O Município de Ilhota foi condenado ao pagamento de indenização por danos morais após uma criança sofrer reação alérgica dentro de um centro educacional municipal e não receber atendimento médico de urgência imediato. A decisão foi proferida pelo juízo da 2ª Vara Cível da comarca de Gaspar, que identificou omissão e atraso na assistência prestada à vítima.
Conforme os autos do processo, a criança ingeriu leite de vaca fornecido na unidade e passou a apresentar sintomas agudos, incluindo inchaço e vermelhidão na pele. Apesar do quadro clínico visível, o aluno permaneceu na unidade escolar sem que a equipe pedagógica acionasse equipes de emergência ou encaminhasse o estudante para uma unidade de saúde.

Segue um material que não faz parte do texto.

(* ===== verification/SqlShared.v ===== *)
(** * SQL connections ([engine/nodes/sqlshared])

    Dialects and their placeholders, data source names, the connection with its ping loop, and the
    JSON form of scanned values.  [url.QueryEscape], the rendering of a URL and the driver are
    arguments. *)

From S2P Require Import Prelude Bytes GoStd Float Datagram Execution Value Debug.
Import gostd float value.
Local Open Scope Z_scope.

Module sqlshared.

Definition Dialect := string.
Definition DialectPostgres : Dialect := "postgres".
Definition DialectMySQL : Dialect := "mysql".
Definition DialectMSSQL : Dialect := "mssql".
Definition DialectSQLite : Dialect := "sqlite".
Definition itoa (n : Z) : string := string_of_bytes (FormatInt n).
Definition Placeholder (d : Dialect) (i : Z) : string :=
  if decide (d = DialectMSSQL) then "@p" +:+ itoa i
  else if decide (d = DialectPostgres) then "$" +:+ itoa i
  else "?".

Record Config := MkConfig { Host : string; Port : Z; DatabaseName : string; SSLMode : string; File : string }.
Record Credential := MkCredential { Username : string; Password : string }.

Section dsn.
Context (QueryEscape : string -> string) (sqlserverURL : string -> string -> string -> string -> string).
Definition orElse (s d : string) : string := if decide (s = "") then d else s.
Definition portOr (p d : Z) : Z := if p =? 0 then d else p.
(** [sqlserverURL user password host database]: [url.URL.String] of the parts. *)
Definition dsnFor (connType : Dialect) (cfg : Config) (cred : Credential) : res string (string * Dialect * string) :=
  let user := QueryEscape (Username cred) in
  let pass := QueryEscape (Password cred) in
  let missing := bool_decide (Host cfg = "") || bool_decide (DatabaseName cfg = "") in
  if decide (connType = "" \/ connType = DialectPostgres) then
    if missing then Err "postgres connection config requires host and database" else
    Ok ("pgx", DialectPostgres,
        "postgres://" +:+ user +:+ ":" +:+ pass +:+ "@" +:+ Host cfg +:+ ":" +:+ itoa (portOr (Port cfg) 5432) +:+ "/" +:+
        DatabaseName cfg +:+ "?sslmode=" +:+ orElse (SSLMode cfg) "disable")
  else if decide (connType = DialectMySQL) then
    if missing then Err "mysql connection config requires host and database" else
    Ok ("mysql", DialectMySQL,
        user +:+ ":" +:+ pass +:+ "@tcp(" +:+ Host cfg +:+ ":" +:+ itoa (portOr (Port cfg) 3306) +:+ ")/" +:+ DatabaseName cfg +:+ "?parseTime=true")
  else if decide (connType = DialectMSSQL) then
    if missing then Err "mssql connection config requires host and database" else
    Ok ("sqlserver", DialectMSSQL,
        sqlserverURL (Username cred) (Password cred) (Host cfg +:+ ":" +:+ itoa (portOr (Port cfg) 1433)) (DatabaseName cfg))
  else if decide (connType = DialectSQLite) then
    if decide (File cfg = "") then Err "sqlite connection config requires file" else Ok ("sqlite", DialectSQLite, File cfg)
  else Err "unknown SQL connection type".

(** ** [Connect]

    [info]: the resolved connection, its type, configuration and credential, if it resolves and
    parses; [open]: whether [sql.Open] accepts the driver and data source name.  A turn of the loop:
    the context is done at its top, the ping answers, the context ends during the wait, the jitter. *)
Inductive ConnectError := ErrResolve | ErrDSN (e : string) | ErrOpen | ErrCancelled.
Record Turn := MkTurn { t_cancelled : bool; t_ping : bool; t_done : bool; t_rnd : float64 }.
(** The outcome, if the loop ended, the delays waited, and whether the pool was closed. *)
Record Connected := MkConnected { outcome : option (res ConnectError (string * string * Dialect)); waits : list Z; closed : bool }.
Fixpoint ping_loop (db : string * string * Dialect) (bo : debug.Backoff) (turns : list Turn) : Connected :=
  match turns with
  | [] => MkConnected None [] false
  | t :: rest =>
      if t_cancelled t then MkConnected (Some (Err ErrCancelled)) [] true
      else if t_ping t then MkConnected (Some (Ok db)) [] false
      else
        let '(bo', d) := debug.Next bo (t_rnd t) in
        if t_done t then MkConnected (Some (Err ErrCancelled)) [] true else
        let r := ping_loop db bo' rest in MkConnected (outcome r) (d :: waits r) (closed r)
  end.
Definition Connect (info : option (Dialect * Config * Credential)) (open : string -> string -> bool) (turns : list Turn) : Connected :=
  match info with
  | None => MkConnected (Some (Err ErrResolve)) [] false
  | Some (ty, cfg, cred) =>
      match dsnFor ty cfg cred with
      | Ok (driver, dialect, dsn) =>
          if open driver dsn then ping_loop (driver, dsn, dialect) (debug.NewBackoff 500000000 30000000000 (of_Z 2)) turns
          else MkConnected (Some (Err ErrOpen)) [] false
      | Err e => MkConnected (Some (Err (ErrDSN e))) [] false
      | Panic => MkConnected (Some Panic) [] false
      end
  end.

(** A pool is handed out open, and one that is not handed out is closed. *)
Lemma ping_loop_closes db bo turns r : outcome (ping_loop db bo turns) = Some r ->
  (r = Ok db /\ closed (ping_loop db bo turns) = false) \/ (r = Err ErrCancelled /\ closed (ping_loop db bo turns) = true).
Proof.
  revert bo. induction turns as [|t turns IH]; intros bo; [done|]. cbn.
  destruct (t_cancelled t); [intros [= <-]; by right|]. destruct (t_ping t); [intros [= <-]; by left|].
  destruct (debug.Next bo (t_rnd t)) as [bo' d]. destruct (t_done t); [intros [= <-]; by right|]. cbn. apply IH.
Qed.
(** What a connection speaks is the dialect of its declared type, Postgres when there is none. *)
Lemma Connect_dialect ty cfg cred open turns driver dsn dialect :
  outcome (Connect (Some (ty, cfg, cred)) open turns) = Some (Ok (driver, dsn, dialect)) ->
  dialect = orElse ty DialectPostgres /\ open driver dsn = true /\ dsnFor ty cfg cred = Ok (driver, dialect, dsn).
Proof.
  unfold Connect. destruct (dsnFor ty cfg cred) as [[[drv dia] ds]|e|] eqn:E; [|done|done].
  destruct (open drv ds) eqn:Eo; [|done]. intros H.
  destruct (ping_loop_closes _ _ _ _ H) as [[[= <- <- <-] _]|[? _]]; [|done]. split; [|done].
  unfold dsnFor in E. unfold orElse at 1.
  destruct (decide (ty = "" \/ ty = DialectPostgres)) as [Ht|Hn].
  { destruct (bool_decide (Host cfg = "") || _); simplify_eq. destruct Ht as [-> | ->]; done. }
  rewrite decide_False by tauto.
  destruct (decide (ty = DialectMySQL)) as [->|]; [destruct (bool_decide (Host cfg = "") || _); by simplify_eq|].
  destruct (decide (ty = DialectMSSQL)) as [->|]; [destruct (bool_decide (Host cfg = "") || _); by simplify_eq|].
  destruct (decide (ty = DialectSQLite)) as [->|]; [|done]. destruct (decide (File cfg = "")); by simplify_eq.
Qed.
End dsn.

(** ** Values of rows *)

(** What [Scan] puts into an [any]. *)
Inductive dbval := DTime (t : Z) | DBytes (b : bytes) | DVal (v : any).
Definition NormalizeValue (formatNano : Z -> string) (v : dbval) : any :=
  match v with
  | DTime t => AStr (formatNano t)
  | DBytes b => AStr (string_of_bytes (EncodeToString b))
  | DVal v => v
  end.
End sqlshared.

As providências de socorro só foram tomadas quando a responsável compareceu ao local para buscar o filho e se deparou com a situação, necessitando conduzi-lo até um hospital localizado em outro município.
Durante o processo, a mãe alegou que havia informado previamente a suspeita de intolerância alimentar. Contudo, a análise documental apontou que as fichas de matrícula indicavam a ausência de alergias conhecidas e não comprovaram o aviso prévio formal. Apesar dessa constatação, a sentença judicial fixou que a equipe escolar tinha o dever funcional de acionar imediatamente os serviços médicos de emergência e avisar a família assim que os primeiros sintomas surgiram, configurando a falha no atendimento público.
O juízo determinou o pagamento de indenização por danos morais fixada em R$ 5 mil para a criança e R$ 5 mil para a mãe, totalizando R$ 10 mil de condenação ao poder público municipal. A sentença, registrada em primeira instância, ainda permite a apresentação de recurso por parte do município.